Monthly Archives: June 2014

The Docker exploit and the security of containers

We normally only cover news and information directly related to Xen in this channel, but we thought it might be useful to briefly expand our scope a bit to mention the recent discussion about the Docker security exploit.

What’s the news?

Well to begin with, a few weeks ago Docker 1.0 was released, just in time for DockerCon.

Then last week, with timing that seems rather spiteful, someone released an exploit that allows a process running as root within a Docker container to break out of a Docker container.

I say it was a bit spiteful, because as the post-mortem on Docker’s site demonstrates, it exploits a vulnerability which was only present until Docker 0.11; it was fixed in Docker 0.12, which eventually became Docker 1.0.

Nonetheless, this kicked off a bit of a discussion about Docker, Linux containers, and security in several places, including Hacker News, the Register, seclists.org, and the OSv blog.

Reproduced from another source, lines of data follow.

Lemma X7_witness :
  modindex.lastVersionInfo (H := rfc3339.lib) sample.storeA = (sample.recA, None)
  /\ indexcmd.lastRow (H := rfc3339.lib) sample.storeA = (sample.recA, None)
  /\ ((joined sample.storeA = [] /\ sample.recA = zeroInfo)
      \/ exists text,
           (Path sample.recA, Version sample.recA, text) ∈ joined sample.storeA
           /\ rfc3339.Parse text = Some (Timestamp sample.recA)
           /\ forall r, r ∈ joined sample.storeA -> String.ltb text r.2 = false).
Proof.
  assert (Hcur : modindex.lastVersionInfo (H := rfc3339.lib) sample.storeA
                 = (sample.recA, None)) by (vm_compute; reflexivity).
  split; [exact Hcur|].
  exact (X7_lastVersionInfo_reads_largest_text (H := rfc3339.lib)
           sample.storeA sample.recA Hcur).
Defined.

Lemma X8_witness :
  let r := modindex.SynchronizeDatabase (H := rfc3339.lib)
             (sample.scripted [[sample.recA; sample.recB]; [sample.recB; sample.recC]])
             sample.start 5 sample.storeA in
  modindex.lastVersionInfo (H := rfc3339.lib) sample.storeA = (sample.recA, None)
  /\ fetches (events r)
       `prefix_of` Timestamp sample.recA :: endsOf (inserts (events r))
  /\ (length (inserts (events r)) <= length (fetches (events r)))%nat.
Proof.
  intros r.
  assert (Hcur : modindex.lastVersionInfo (H := rfc3339.lib) sample.storeA
                 = (sample.recA, None)) by (vm_compute; reflexivity).
  split; [exact Hcur|].
  exact (X8_requests_follow_writes (H := rfc3339.lib)
           (sample.scripted [[sample.recA; sample.recB]; [sample.recB; sample.recC]])
           sample.start 5 sample.storeA sample.recA Hcur).
Defined.

Lemma X9_witness :
  let w := sample.scripted [[sample.recA; sample.recB];
                            [sample.recB; sample.recC]; [sample.recC]] in
  let lo := nanoseconds sample.t1 in
  let hi := nanoseconds sample.t3 in
  let r := modindex.SynchronizeDatabase (H := rfc3339.lib) w sample.start 5 sqlite.empty in
  answersTimed w
  /\ answersWithin w lo hi
  /\ hi - lo <= maxInt64
  /\ modindex.lastVersionInfo (H := rfc3339.lib) sqlite.empty = (zeroInfo, None)
  /\ Forall (fun rep => HoursDone rep
                        = rfc3339.Hours (nanoseconds (Current rep)
                                         - nanoseconds (Timestamp sample.recA)))
            (reports (events r)).
Proof.
  intros w lo hi r.
  assert (Ht : answersTimed w).
  { apply answersTimed_scripted. repeat constructor. }
  assert (Hw : answersWithin w lo hi).
  { apply answersWithin_scripted. repeat constructor; vm_compute; congruence. }
  assert (Hwidth : hi - lo <= maxInt64) by (vm_compute; congruence).
  assert (Hcur : modindex.lastVersionInfo (H := rfc3339.lib) sqlite.empty
                 = (zeroInfo, None)) by (vm_compute; reflexivity).
  assert (Hin : cursorSet zeroInfo -> lo <= nanoseconds (Timestamp zeroInfo) <= hi).
  { intros Hset. vm_compute in Hset. discriminate. }
  split; [exact Ht|]. split; [exact Hw|]. split; [exact Hwidth|]. split; [exact Hcur|].
  exact (X9_hours_done_is_the_span_covered (H := rfc3339.lib) w sample.start 5
           sqlite.empty zeroInfo lo hi Ht Hw Hwidth Hcur Hin).
Defined.

Lemma X10_witness :
  let r := modindex.SynchronizeDatabase (H := rfc3339.lib)
             (served sample.clock sample.log) sample.start 5 sqlite.empty in
  let r' := indexcmd.updateCmd (H := rfc3339.lib)
              (served sample.clock sample.log) sample.start 5 sqlite.empty in
  inUTC sample.log
  /\ strictlySorted sample.log
  /\ afterZero sample.log
  /\ NoDup (pairOf <$> sample.log)
  /\ (length sample.log < 5)%nat
  /\ exit r = Done
  /\ mjoin (inserts (events r)) = sample.log
  /\ (forall v, v ∈ sample.log -> stored (H := rfc3339.lib) (store r) v)
  /\ size (versions (store r)) = length sample.log
  /\ exit r' = Done
  /\ store r' = store r.
Proof.
  intros r r'.
  assert (Hutc : inUTC sample.log) by (repeat constructor).
  assert (Hs : strictlySorted sample.log).
  { unfold strictlySorted, sample.log. repeat constructor. }
  assert (Hz : afterZero sample.log) by (repeat constructor).
  assert (Hp : NoDup (pairOf <$> sample.log)).
  { apply (bool_decide_unpack _). vm_compute. exact I. }
  assert (Hfuel : (length sample.log < 5)%nat) by (cbn; lia).
  split; [exact Hutc|].
  split; [exact Hs|]. split; [exact Hz|]. split; [exact Hp|]. split; [exact Hfuel|].
  exact (X10_honest_feed_is_mirrored (H := rfc3339.lib) sample.clock sample.log
           sample.start 5 Hutc Hs Hz Hp Hfuel).
Defined.

Lemma X12_witness :
  (2 : Z) <> 0
  /\ pathKey demo.table
  /\ (length (modhunt.paths demo.table) < 5)%nat
  /\ exists lines d',
       modhunt.processAllRecords (H := ASCII.lib) 5 demo.table 2
       = (lines, d', modhunt.Finished)
       /\ (modhunt.paths d').*1 = (modhunt.paths demo.table).*1
       /\ (forall r, r ∈ modhunt.paths d' -> 0 < r.1.1 -> normalized (H := ASCII.lib) d' r)
       /\ (forall r, r ∈ modhunt.paths d' -> r.1.1 <= 0 -> r ∈ modhunt.paths demo.table)
       /\ allReferenced d'
       /\ (moduleKeys demo.table -> moduleKeys d').
Proof.
  assert (Hb : (2 : Z) <> 0) by lia.
  assert (Hpk : pathKey demo.table).
  { apply (bool_decide_unpack _). vm_compute. exact I. }
  assert (Hfuel : (length (modhunt.paths demo.table) < 5)%nat) by (cbn; lia).
  split; [exact Hb|]. split; [exact Hpk|]. split; [exact Hfuel|].
  exact (X12_normalize_covers_every_path (H := ASCII.lib) 5 demo.table 2 Hb Hpk Hfuel).
Defined.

There is a lot of interesting discussion there. I recommend skimming through the Hacker News discussion in particular, if you have the time. But I think the comment on the Hacker News discussion by Solomon Hykes from Docker, puts it best:

As others already indicated this doesn’t work on 1.0. But it could have. Please remember that at this time, we don’t claim Docker out-of-the-box is suitable for containing untrusted programs with root privileges. So if you’re thinking “pfew, good thing we upgraded to 1.0 or we were toast”, you need to change your underlying configuration now. Add apparmor or selinux containment, map trust groups to separate machines, or ideally don’t grant root access to the application.

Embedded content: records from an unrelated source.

(** X9.  ECDSA round trip. On a non-singular curve over a prime [p > 3] whose
    generator satisfies the equation and is killed by the prime [n], for a
    private key [d] (any integer) with public key [Q = d * G] and any
    message: whenever [sign_message] returns a signature,
    [verify_signature] returns [True] on it. *)
Theorem signature_verifies (c : Curve.t) (depth fuel : nat) (d : Z)
  (m : bytes) (Q : Point.t) (sig : Z * Z) :
  Z.prime (Curve.p c) -> 3 < Curve.p c -> nonsingular c ->
  Z.prime (Curve.n c) -> on_curve (Curve_g c) -> n_kills (Curve_g c) ->
  Point__rmul__ (Curve_g c) d = Ok Q ->
  ecdsa.sign_message_at depth fuel d m c = Ok sig ->
  ecdsa.verify_signature Q m sig = Ok true.
Proof.
  intros Hp Hp3 Hns Hn HG Hk HQ Hsig.
  pose proof (Z.prime_ge_2 _ Hn) as Hn2.
  assert (Hn0 : 0 < Curve.n c) by lia.
  assert (Hn1 : 1 < Curve.n c) by lia.
  pose proof (n_kills_aff c Hp Hp3 Hns (Curve_g c) eq_refl HG Hn1 Hk) as Hord.
  pose proof (on_curve_aff c Hp (Curve_g c) eq_refl HG) as HonG.
  (* the public key *)
  destruct (Point__mul__spec c Hp Hp3 Hns (Curve_g c) d eq_refl HG Hn0 Hord)
    as (Q' & HQ' & HcQ & HonQ & HrQ & HaQ).
  unfold Point__rmul__ in HQ. rewrite HQ in HQ'. injection HQ' as <-.
  assert (HordQ : a_mul_nat (fe c (Curve.a c)) (Z.to_nat (Curve.n c)) (aff c Q)
                  = None).
  { rewrite HaQ. apply a_mul_nat_killed; assumption. }
  (* the signature *)
  apply sign_message_at_returns in Hsig. unfold sign_attempt in Hsig.
  bind_inv Hsig. rename u into k, Hm into Hnonce.
  apply rfc6979_k_range in Hnonce.
  bind_inv Hsig. rename u into R, Hm into HR. unfold Point__rmul__ in HR.
  destruct (Point.x R) as [xr |] eqn:HxR; [| discriminate].
  bind_inv Hsig. apply mod_guard_Ok in Hm. destruct Hm as [_ ->].
  destruct (Z.eqb_spec (xr mod Curve.n c) 0) as [E | Hr0]; [discriminate |].
  bind_inv Hsig. rename u into ki, Hm into Hki. apply pow_inv_Ok in Hki.
  match type of Hsig with (if ?t =? 0 then _ else _) = _ =>
    destruct (Z.eqb_spec t 0) as [E | Hs0]; [discriminate |];
    set (s := t) in * end.
  injection Hsig as <-.
  set (r := xr mod Curve.n c) in *.
  set (e := from_bytes (sha256 m)) in *.
  pose proof (Z.mod_pos_bound xr (Curve.n c) Hn0) as Hrb. fold r in Hrb.
  assert (Hsb : 0 <= s < Curve.n c) by (apply Z.mod_pos_bound; assumption).
  (* the verification *)
  unfold ecdsa.verify_signature. rewrite HcQ. fold e.
  replace ((1 <=? r) && (r <? Curve.n c) && ((1 <=? s) && (s <? Curve.n c)))
    with true by (symmetry; rewrite !andb_true_iff; lia).
  cbn [negb].
  destruct (pow_inv s (Curve.n c)) as [si | |] eqn:Hsi;
    [| destruct (pow_inv_prime_order _ s Hn) as (x & Hx); [lia | congruence]
     | destruct (pow_inv_prime_order _ s Hn) as (x & Hx); [lia | congruence]].
  cbn [bind]. apply pow_inv_Ok in Hsi.
  set (u1 := (e * si) mod Curve.n c). set (u2 := (r * si) mod Curve.n c).
  unfold Point__rmul__.
  destruct (Point__mul__spec c Hp Hp3 Hns (Curve_g c) u1 eq_refl HG Hn0 Hord)
    as (A & -> & HcA & HonA & HrA & HaA).
  destruct (Point__mul__spec c Hp Hp3 Hns Q u2 HcQ HonQ Hn0 HordQ)
    as (B & -> & HcB & HonB & HrB & HaB).
  cbn [bind].
  destruct (Point__add__spec c Hp Hp3 A B HcA HcB HonA HonB)
    as (S & -> & HcS & HonS & HrS & HaS).
  cbn [bind].
  destruct (Point__mul__spec c Hp Hp3 Hns (Curve_g c) k eq_refl HG Hn0 Hord)
    as (R' & HR' & HcR & HonR & HrR & HaR).
  rewrite HR in HR'. injection HR' as <-.
  assert (ES : S = R).
  { apply (aff_inj c); auto.
    rewrite HaS, HaA, HaB, HaQ, HaR.
    rewrite <- (a_mul_nat_mul c Hp Hp3 _ _ (disc_nz c Hp Hns)) by assumption.
    rewrite <- (a_mul_nat_add c Hp Hp3 _ _ (disc_nz c Hp Hns)) by assumption.
    pose proof (Z.mod_pos_bound u1 (Curve.n c) Hn0).
    pose proof (Z.mod_pos_bound u2 (Curve.n c) Hn0).
    pose proof (Z.mod_pos_bound d (Curve.n c) Hn0).
    rewrite <- Z2Nat.inj_mul, <- Z2Nat.inj_add by nia.
    rewrite <- (a_mul_nat_mod_Z c Hp Hp3 Hns (Curve.n c)
                  (u1 mod Curve.n c
                   + u2 mod Curve.n c * (d mod Curve.n c)))
      by (assumption || nia).
    do 2 f_equal. unfold u1, u2. rewrite !Z.mod_mod by lia.
    apply (verification_scalar (Curve.n c) Hn k ki s si e r d);
      [assumption | assumption | reflexivity]. }
  subst S. unfold is_identity, is_at_infinity. rewrite HxR.
  fold r. rewrite Z.eqb_refl. reflexivity.
Qed.

(** The key 7 on [toy19], its public key [(0, 6)] and the signature
    [(13, 7)] of [b"abc"]. *)
Lemma signature_verifies_witness :
  ecdsa.verify_signature (finite toy19 0 6) abc (13, 7) = Ok true.
Proof.
  apply (signature_verifies toy19 1 10 7 abc (finite toy19 0 6) (13, 7)).
  - exact prime_17.
  - simpl; lia.
  - exact nonsingular_toy19.
  - exact prime_19.
  - exact on_curve_toy19_g.
  - exact n_kills_toy19_g.
  - vm_compute. reflexivity.
  - vm_compute. reflexivity.
Defined.

(** ** Conversions, comparison and the remaining error paths *)

(** X10.  The conversion to Jacobian coordinates and back reduces the coordinates
    modulo [p] and changes nothing else: for a point that satisfies the
    equation of its curve, with [p > 1], [_from_jacobian(_to_jacobian(P))]
    returns the point with coordinates [x mod p] and [y mod p], which is [P]
    itself when the coordinates of [P] are in [[0, p)] and when [P] is the
    identity. *)
Theorem jacobian_round_trip (P : Point.t) :
  1 < Curve.p (Point.curve P) -> on_curve P ->
  exists J, _to_jacobian P = Ok J /\
            _from_jacobian J (Point.curve P) = Ok (normalize P) /\
            (reduced P -> normalize P = P).
Proof.
  destruct P as [c x y]. unfold on_curve, reduced, normalize, _to_jacobian.
  simpl. intros Hp Hon.
  destruct x as [xv |], y as [yv |]; try contradiction.
  - destruct Hon as [_ Hr].
    exists (xv, yv, 1). split; [reflexivity |]. split.
    + unfold _from_jacobian, pow_inv. cbn [Z.eqb].
      destruct (Z.eqb_spec (Curve.p c) 0) as [E | _]; [lia |].
      rewrite Z.gcd_1_l, Z.invmod_1_l, (Z.mod_small 1) by lia.
      cbn [Z.eqb Pos.eqb bind option_map].
      change (1 * 1) with 1. rewrite (Z.mod_small 1) by lia.
      rewrite !Z.mul_1_r.
      apply Point__init__accepts; [lia |].
      rewrite <- Hr. unfold curve_residue. apply fe_eq.
      repeat first
        [ rewrite fe_mod | rewrite fe_sub | rewrite fe_add | rewrite fe_mul
        | rewrite fe_pow2 | rewrite fe_pow3 ].
      reflexivity.
    + simpl. intros [Hx Hy]. rewrite !Z.mod_small by assumption. reflexivity.
  - exists (1, 1, 0). split; [reflexivity |]. split; reflexivity.
Qed.

(** The point [(22, 18)] on [toy19] comes back as the generator
    [(5, 1)]. *)
Lemma jacobian_round_trip_witness :
  exists J, _to_jacobian (finite toy19 22 18) = Ok J /\
            _from_jacobian J toy19 = Ok (Curve_g toy19).
Proof.
  destruct (jacobian_round_trip (finite toy19 22 18)) as (J & HJ & HP & _).
  - simpl; lia.
  - unfold on_curve; simpl. split; [lia | reflexivity].
  - exists J. split; [exact HJ | exact HP].
Defined.

(** X11.  [modular_inverse(n, p)] for a prime [p]: when [p] does not divide [n]
    the result is the inverse of [n] modulo [p], in [[0, p)]; when [p]
    divides [n] and [p > 2] the call returns 0 and raises nothing, although
    [n] has no inverse. *)
Theorem modular_inverse_of_prime_modulus (n p : Z) :
  Z.prime p ->
  (n mod p <> 0 ->
   exists i, modular_inverse n p = Ok i /\ 0 <= i < p /\ (n * i) mod p = 1) /\
  (n mod p = 0 -> 2 < p -> modular_inverse n p = Ok 0).
Proof.
  intros Hp. pose proof (Z.prime_ge_2 _ Hp) as Hp2.
  unfold modular_inverse, pow_mod.
  destruct (Z.eqb_spec p 0) as [E | _]; [lia |].
  destruct (Z.ltb_spec (p - 2) 0) as [E | _]; [lia |].
  split.
  - intros Hn. eexists; split; [reflexivity |].
    split; [apply Z.mod_pos_bound; lia |].
    rewrite Z.mul_mod_idemp_r by lia.
    rewrite <- Z.pow_succ_r by lia.
    replace (Z.succ (p - 2)) with (p - 1) by lia.
    apply Z.fermat_nz; assumption.
  - intros Hn Hp3. f_equal.
    rewrite <- Z.mod_pow_l, Hn, Z.pow_0_l by lia. apply Z.mod_0_l. lia.
Qed.

Lemma modular_inverse_of_prime_modulus_witness :
  modular_inverse 5 17 = Ok 7 /\ modular_inverse 34 17 = Ok 0.
Proof.
  destruct (modular_inverse_of_prime_modulus 5 17 prime_17) as [H _].
  destruct (modular_inverse_of_prime_modulus 34 17 prime_17) as [_ H0].
  destruct H as (i & Hi & _ & _); [vm_compute; discriminate |].
  split.
  - rewrite Hi. vm_compute in Hi. injection Hi as <-. reflexivity.
  - apply H0; [reflexivity | lia].
Defined.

I’ve played around with Docker a little bit, and it seems like an excellent tool for packaging and deploying applications. Using containers to separate an application from the rest of the user-space of your distribution, exposing it only to the very forward-compatible Linux API is a really clever idea.

However, using containers for security isolation is not a good idea. In a blog last August, one of Docker’s engineers expressed optimism that containers would eventually catch up to virtual machines from a security standpoint. But in a presentation given in January, the same engineer said that the only way to have real isolation with Docker was to either run one Docker per host, or one Docker per VM. (Or, as Solomon Hykes says here, to use Dockers that trust each other in the same host or the same VM.)

We would concur with that assessment.

Release management: Risk, intuition, and freeze exceptions

I’ve been release coordinator for Xen’s 4.3 and 4.4 releases. For the 4.5 release, I’ve handed this role off to Konrad Wilk, from Oracle. In this blog, I try to capture some of my thoughts and experience about one aspect of release management: deciding what patches to accept during a freeze.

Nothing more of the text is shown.